Tuesday, June 10, 2003
Tearful 'Jiggy' accepts trophy
Giguere awarded consolation prize
The Associated Press
EAST RUTHERFORD, N.J. - Jean-Sebastien Giguere, a former Cincinnati Mighty Duck, couldn't deliver the Stanley Cup for the Anaheim Mighty Ducks, although he took home his own trophy.
The New Jersey Devils won their third Stanley Cup on Monday night, defeating Anaheim 3-0 in Game 7 of the finals.
Giguere's consolation prize was the Conn Smythe Trophy as the playoff MVP.
"I would give that one up to get the other one. The other one is much nicer and much bigger," he said. "My thought goes to all my teammates. They worked so hard in front of me and I couldn't do anything without them. This is something we'll hopefully share as a team."
The announcement by NHL commissioner Gary Bettman drew hearty boos from the partisan fans at Continental Airlines Arena.
"I'm not surprised they booed me," Giguere said. "In New Jersey, they probably wanted their guy winning it and this is very understandable."
"Jiggy" never smiled as he accepted the trophy and immediately skated off the ice with it as the Devils applauded.
"That was very nice of them," he said.
As the Devils mobbed each other in victory, tears rolled down Giguere's face. Teammate Niclas Havelid was the first player to console him as Giguere rested his left arm on the net.
"I'm pretty sad," he said. "My main reason to win the Stanley Cup was for my mom. She's been watching every game at home. She lives for that, and she's not doing too well right now."
Giguere's mother is ill, but he has not disclosed details.
At the final horn, he took off his helmet and it fell to the ice. Soon, the rest of the Ducks skated up and patted Giguere on the head. He used his jersey to wipe away more tears.
"I don't think there was any question that he was the single person that did the most for his team," Ducks general manager Bryan Murray said.
Giguere was the main reason the Mighty Ducks stunned the defending champion Detroit Red Wings in the opening round, then beat Dallas and won the Western Conference title over Minnesota to reach their first finals.
"He was a real rock for us," Ducks captain Paul Kariya said.
Anaheim was shut out for the third time in the series.

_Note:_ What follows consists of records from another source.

(** * build.py: macOS build helper for the ZDoom family of source ports

    A shallow embedding of [build.py] (classes [Target] and [Builder]) and
    the properties of its orchestration pipeline.

    Python [str] values are Rocq strings over the ASCII alphabet, the file
    system is a finite map from resolved paths to nodes, and every method
    that touches the outside world is a computation in a state-and-exception
    monad over a [World]. *)

From Stdlib Require Import Ascii String NArith ZArith.
From stdpp Require Import base option list strings sorting gmap fin_maps.

(** ** Python strings *)

Module Str.

Definition code (c : ascii) : N := N_of_ascii c.

Definition in_range (lo hi : N) (c : ascii) : bool :=
  ((lo <=? code c) && (code c <=? hi))%N.

Definition is_upper : ascii → bool := in_range 65 90.
Definition is_lower : ascii → bool := in_range 97 122.
Definition is_digit : ascii → bool := in_range 48 57.

(** [\w] of the [re] module on ASCII text: letters, digits, underscore.
    On other characters Python decides by the Unicode tables, which are
    not modelled: what is stated about matching is stated for ASCII
    text. *)
Definition is_word (c : ascii) : bool :=
  is_upper c || is_lower c || is_digit c || (code c =? 95)%N.

(** [\s] of the [re] module for a [str] pattern on ASCII text, which is
    [str.isspace] on a character: tab, newline, vertical tab, form feed,
    carriage return, the four separators 28-31, and the space. *)
Definition is_space (c : ascii) : bool :=
  in_range 9 13 c || in_range 28 31 c || (code c =? 32)%N.

(** [str.lower] on one character. *)
Definition lower_char (c : ascii) : ascii :=
  if is_upper c then ascii_of_N (code c + 32) else c.

(** [str.lower] *)
Fixpoint lower (s : string) : string :=
  match s with
  | "" => ""
  | String c s' => String (lower_char c) (lower s')
  end.

(** [s.startswith(p)] *)
Fixpoint startswith (p s : string) : bool :=
  match p, s with
  | "", _ => true
  | String a p', String b s' => Ascii.eqb a b && startswith p' s'
  | String _ _, "" => false
  end.

(** [s.endswith(p)] for a one-character [p] *)
Fixpoint endswith_char (c : ascii) (s : string) : bool :=
  match s with
  | "" => false
  | String a "" => Ascii.eqb a c
  | String _ s' => endswith_char c s'
  end.

(** [s[n:]] for [0 <= n] *)
Fixpoint drop (n : nat) (s : string) : string :=
  match n, s with
  | O, _ => s
  | S n', String _ s' => drop n' s'
  | S _, "" => ""
  end.

(** [s.lstrip(c)] for a one-character [c] *)
Fixpoint lstrip (c : ascii) (s : string) : string :=
  match s with
  | String a s' => if Ascii.eqb a c then lstrip c s' else s
  | "" => ""
  end.

(** [sep.join(l)] *)
Fixpoint join (sep : string) (l : list string) : string :=
  match l with
  | [] => ""
  | [x] => x
  | x :: l' => x +:+ sep +:+ join sep l'
  end.

(** Every character of [s] is in the class [f]. *)
Fixpoint all (f : ascii → bool) (s : string) : bool :=
  match s with
  | "" => true
  | String c s' => f c && all f s'
  end.

(** Truth value of an optional string: [None] and [''] are false. *)
Definition truthy (o : option string) : bool :=
  match o with
  | Some (String _ _) => true
  | _ => false
  end.
(** Everything [main] does: it writes no file, and what it sends are the
    actions of the files found, file after file in sorted order. *)
Lemma replay_all_main_trace (args : Args) (env : session) (w w' : world F)
    (exc : option exn) :
  main args env w = Some (w', exc) ->
  exists evs visits n m,
    w' = emit w evs /\ Forall no_dump evs /\
    sent_actions evs = visits_actions (w_files w) visits /\
    map fst visits = passes (find_pkl_files (w_files w)) n m /\
    (args_loop args = false -> n = 0).
Proof.
  unfold main. cbv zeta.
  destruct (find_pkl_files (w_files w)) as [|file files'] eqn:Hfound.
  { intros Heq; inversion Heq; subst. exists [EPrint "no .pkl files found"], [], 0, 0.
    repeat split; repeat constructor. }
  remember (file :: files') as pkl_files eqn:Hpkl.
  set (listing := EPrint "files found" :: map (fun _ => EPrint "file") pkl_files).
  assert (Hlisting : Forall plain listing /\ sent_actions listing = []).
  { unfold listing. split.
    - constructor; [exact I|]. clear. induction pkl_files; simpl; constructor; simpl; auto.
    - simpl. clear. induction pkl_files; simpl; auto. }
  destruct Hlisting as [Hlplain Hlsent].
  destruct (match connect_raises env with
            | Some e => _
            | None => _ end) as [[w2 raised]|] eqn:Hb; [|intros Hd; discriminate Hd].
  apply replay_all_body in Hb.
  destruct Hb as (evs & visits & n & m & Hw2 & Hplain & Hsent & Hvis & Hn).
  cbn [w_files emit] in Hsent.
  intros Hfin. apply replay_all_finally in Hfin.
  destruct Hfin as (tail & Hw' & Htdump & Htsent). subst w' w2.
  rewrite !emit_emit. eexists _, visits, n, m.
  split; [reflexivity|]. split.
  { repeat (apply Forall_app; split); auto using plain_no_dump. repeat constructor. }
  split. { autorewrite with sent. now rewrite Hlsent, Hsent, Htsent, app_nil_r. }
  split; [exact Hvis|exact Hn].
Qed.
(** X15. With the fidelity left to the controller (a [serverFidelity] of
    "automatic" in any letter case), the levels [run] hands to the engine
    are the controller's own: at each tick the level the controller holds
    at that moment, starting from Medium and moved by [adjustFidelity]
    after every iteration.  The levels handed over are always an initial
    part of that sequence, and the whole of it when no stop is requested
    and the loop ends without the error flag. *)
Theorem automatic_levels_are_the_controllers cfg envs h :
  lockedFidelityOf fidelityNames cfg = Ok None →
  hookUntraced h →
  (∃ levels,
     fidelities (m_worldServer (snd (run (traced ws) fidelityNames (Ok cfg) envs h)))
       = fidelities (m_worldServer h) ++ levels
     ∧ levels `prefix_of`
         controllerLevels cfg envs {| fidelityScore := 0%float; automaticFidelity := Medium |})
  ∧ (m_stop h = false →
     Forall (λ env, stopRequested env = false) envs →
     m_errorOccurred (snd (run (traced ws) fidelityNames (Ok cfg) envs h)) = false →
     fidelities (m_worldServer (snd (run (traced ws) fidelityNames (Ok cfg) envs h)))
       = fidelities (m_worldServer h)
           ++ controllerLevels cfg envs
                {| fidelityScore := 0%float; automaticFidelity := Medium |}).
Proof.
  intros Hlocked Hhook. unfold run. rewrite Hlocked. unfold tryCatch, bind.
  destruct (runLoop_hands_levels cfg None envs
              {| fidelityScore := 0%float; automaticFidelity := Medium |} h Hhook)
    as (_ & levels & Hfid & Hprefix & Hfull & Herr).
  rewrite appliedLevels_automatic in Hprefix, Hfull.
  destruct (runLoop (traced ws) cfg None envs _ h) as [[st|e] h1]; cbn in *.
  - split; [by exists levels|].
    intros Hstop Hnostop Hflag. rewrite Hfid, Hfull; [done|done|done| |done].
    by rewrite <-Herr.
  - split; [by exists levels|]. by intros _ _ [=].
Qed.

(** C6, as the code has it.  With a fixed fidelity configured, the level
    [run] hands to the engine at every tick is that fidelity: the levels
    handed over during the run are copies of it, one for each iteration at
    most, and exactly one for each iteration when no stop is requested and
    the loop ends without the error flag.  The controller is not skipped:
    an iteration of the loop that is entered and completes leaves the
    accumulated score and the automatic level as [adjustFidelity] computes
    them, whether or not a fidelity is fixed; the automatic level merely
    goes unused. *)
Theorem override_applied_controller_still_runs
    (cfg : RunConfig) (f : WorldServerFidelity) (envs : list TickEnv)
    (h : Host Packet (Traced Packet E)) :
  lockedFidelityOf fidelityNames cfg = Ok (Some f) →
  hookUntraced h →
  (∃ n, n ≤ length envs
        ∧ fidelities (m_worldServer (snd (run (traced ws) fidelityNames (Ok cfg) envs h)))
          = fidelities (m_worldServer h) ++ replicate n f)
  ∧ (m_stop h = false →
     Forall (λ env, stopRequested env = false) envs →
     m_errorOccurred (snd (run (traced ws) fidelityNames (Ok cfg) envs h)) = false →
     fidelities (m_worldServer (snd (run (traced ws) fidelityNames (Ok cfg) envs h)))
       = fidelities (m_worldServer h) ++ replicate (length envs) f)
  ∧ (∀ h0 h1,
       hookUntraced h0 →
       update (traced ws) f h0 = (Ok tt, h1) →
       fidelities (m_worldServer h1) = fidelities (m_worldServer h0) ++ [f])
  ∧ (∀ (locked : option WorldServerFidelity) (env : TickEnv) (st st' : FidelityState)
       (h0 h1 : Host Packet E),
       stopRequested env = false → m_stop h0 = false → m_errorOccurred h0 = false →
       runLoop ws cfg locked [env] st h0 = (Ok st', h1) →
       st' = adjustFidelity (fidelityDecrementScore cfg) (fidelityIncrementScore cfg)
               (spareTime env) st).
Proof.
  intros Hlocked Hhook.
  assert (Hrun : ∃ levels,
             fidelities (m_worldServer (snd (run (traced ws) fidelityNames (Ok cfg) envs h)))
               = fidelities (m_worldServer h) ++ levels
             ∧ levels `prefix_of` replicate (length envs) f
             ∧ (m_stop h = false →
                Forall (λ env, stopRequested env = false) envs →
                m_errorOccurred (snd (run (traced ws) fidelityNames (Ok cfg) envs h))
                  = false →
                levels = replicate (length envs) f)).
  { unfold run. rewrite Hlocked. unfold tryCatch, bind.
    destruct (runLoop_hands_levels cfg (Some f) envs
                {| fidelityScore := 0%float; automaticFidelity := Medium |} h Hhook)
      as (_ & levels & Hfid & Hprefix & Hfull & Herr).
    rewrite appliedLevels_locked in Hprefix, Hfull.
    destruct (runLoop (traced ws) cfg (Some f) envs _ h) as [[st|e] h1]; cbn in *.
    - exists levels. split; [done|]. split; [done|].
      intros Hstop Hnostop Hflag. apply Hfull; [done|done| |done]. by rewrite <-Herr.
    - exists levels. split; [done|]. split; [done|]. by intros _ _ [=]. }
  destruct Hrun as (levels & Hfid & [rest Hprefix] & Hfull).
  split; [|split; [|split]].
  - assert (Hlen : length levels ≤ length envs).
    { apply (f_equal length) in Hprefix.
      rewrite length_replicate, length_app in Hprefix. lia. }
    exists (length levels). split; [done|].
    rewrite Hfid. f_equal.
    apply (f_equal (take (length levels))) in Hprefix.
    rewrite take_replicate, take_app_length, Nat.min_l in Hprefix by done.
    done.
  - intros Hstop Hnostop Hflag. by rewrite Hfid, Hfull.
  - intros h0 h1 Hhook0 Hupdate.
    pose proof (update_hands_level (fidelities (m_worldServer h0)) f h0
                  (conj eq_refl Hhook0)) as Hlevel.
    rewrite Hupdate in Hlevel. by destruct Hlevel as [_ Hlevel].
  - intros locked env st st' h0 h1 Hreq Hstop Herr.
    cbn [runLoop]. unfold bind at 1, modify. rewrite Hreq.
    unfold bind at 1, gets. rewrite Hstop, Herr. cbn [negb andb].
    unfold bind at 1.
    destruct (update ws (default (automaticFidelity st) locked) h0) as [[[]|e] h2];
      [|intros [=]].
    unfold bind at 1.
    destruct ((if storageTimeUp env then sync ws else ret ()) h2) as [[[]|e] h3];
      [|intros [=]].
    cbn. by intros [= <- _].
Qed.
End Automatic.

(** ** Further evaluations on the echo world *)

(** C6, on the echo world: three iterations under a fidelity fixed at
    Minimum hand the engine Minimum three times, while the controller
    would have moved from Medium to High. *)
Lemma override_applied_witness :
  fidelities (m_worldServer
    (snd (run (traced Echo.server) Echo.names (Ok fixedMinimum)
            [mkTickEnv false false 2%float; mkTickEnv false true 2%float;
             mkTickEnv false false (-4)%float]
            freshTracedEcho)))
  = [Minimum; Minimum; Minimum]
  ∧ controllerLevels fixedMinimum
      [mkTickEnv false false 2%float; mkTickEnv false true 2%float;
       mkTickEnv false false (-4)%float]
      {| fidelityScore := 0%float; automaticFidelity := Medium |}
    = [Medium; High; High].
Proof.
  split; [|by vm_compute].
  destruct (override_applied_controller_still_runs Echo.server Echo.names
              fixedMinimum Minimum
              [mkTickEnv false false 2%float; mkTickEnv false true 2%float;
               mkTickEnv false false (-4)%float]
              freshTracedEcho eq_refl I) as (_ & Hall & _).
  apply Hall; [done | by repeat constructor | by vm_compute].
Defined.

(** X1, on the echo world: client 1 has 7 pending for output and 8
    pending for input; its removal returns 7 and then the farewell packet,
    and the engine was handed 8. *)
Lemma removeClient_returns_pending_then_final_witness :
  fst (removeClient Echo.server 1 pendingBothWays) = Ok [7; 1001]%N
  ∧ Echo.inbox (m_worldServer (snd (removeClient Echo.server 1 pendingBothWays)))
    = [(1, [7]); (1, [8])]%N.
Proof.
  assert (Hreg : 1%N ∈ m_clients pendingBothWays) by by vm_compute.
  rewrite (removeClient_returns_pending_then_final Echo.server 1 pendingBothWays
             (snd (Echo.handleIncomingPackets 1 [8%N] (m_worldServer pendingBothWays)))
             (snd (Echo.removeClient 1
                     (snd (Echo.handleIncomingPackets 1 [8%N]
                             (m_worldServer pendingBothWays)))))
             [1001%N] Hreg eq_refl eq_refl eq_refl eq_refl).
  by vm_compute.
Defined.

The Devils had just seven shots in the scoreless first period, but they kept the puck in Anaheim's zone. Their work paid off 2:22 into the second when Mike Rupp's shot squirted through Giguere's pads.
Jeff Friesen scored his first goal midway through the second on a rebound that Giguere didn't have much chance to stop. His second goal made it 3-0 in the third.
New Jersey fans taunted Giguere with chants of "Marty's better" in the third period. Devils goaltender Martin Brodeur made 24 saves; Giguere stopped 22 shots.
"They wouldn't give us an inch," said right wing Steve Thomas, who joined the Ducks in March and at 39 doesn't figure to have many more chances at winning the Cup.
Neither does 40-year-old Adam Oates.
"At our age, how many times do you get a chance to do this?" Thomas said. "You work your whole life to get this opportunity and when it doesn't happen, it's really tough to swallow."
Few gave the Ducks, who had never advanced beyond the second round of the playoffs before this year, a chance to reach the Stanley Cup finals.
"Next year, the other team is not going to take us lightly anymore," Giguere said. "This is a good thing for the organization. We made a big step forward. We're still not where we wanted to be, but it takes a winner and a loser, and the next time it's going to be us."
Much of their success was because of Giguere, whose poise belied that he was making his playoff debut. He came within one game of becoming the first goalie since Patrick Roy in 1986 to win the Cup in his first playoff appearance.
"The reason he's such a surprise is because our games must be on too late in the East," Ducks coach Mike Babcock said. "Because anybody who has been watching him for two years knows how good he is."
Giguere was the fifth player from a losing team to be selected MVP, joining Roger Crozier of Detroit in 1966, Glenn Hall of St. Louis in 1968, Reggie Leach of Philadelphia in 1976 and Ron Hextall of Philadelphia in 1987. Leach is the only non-goaltender in the group.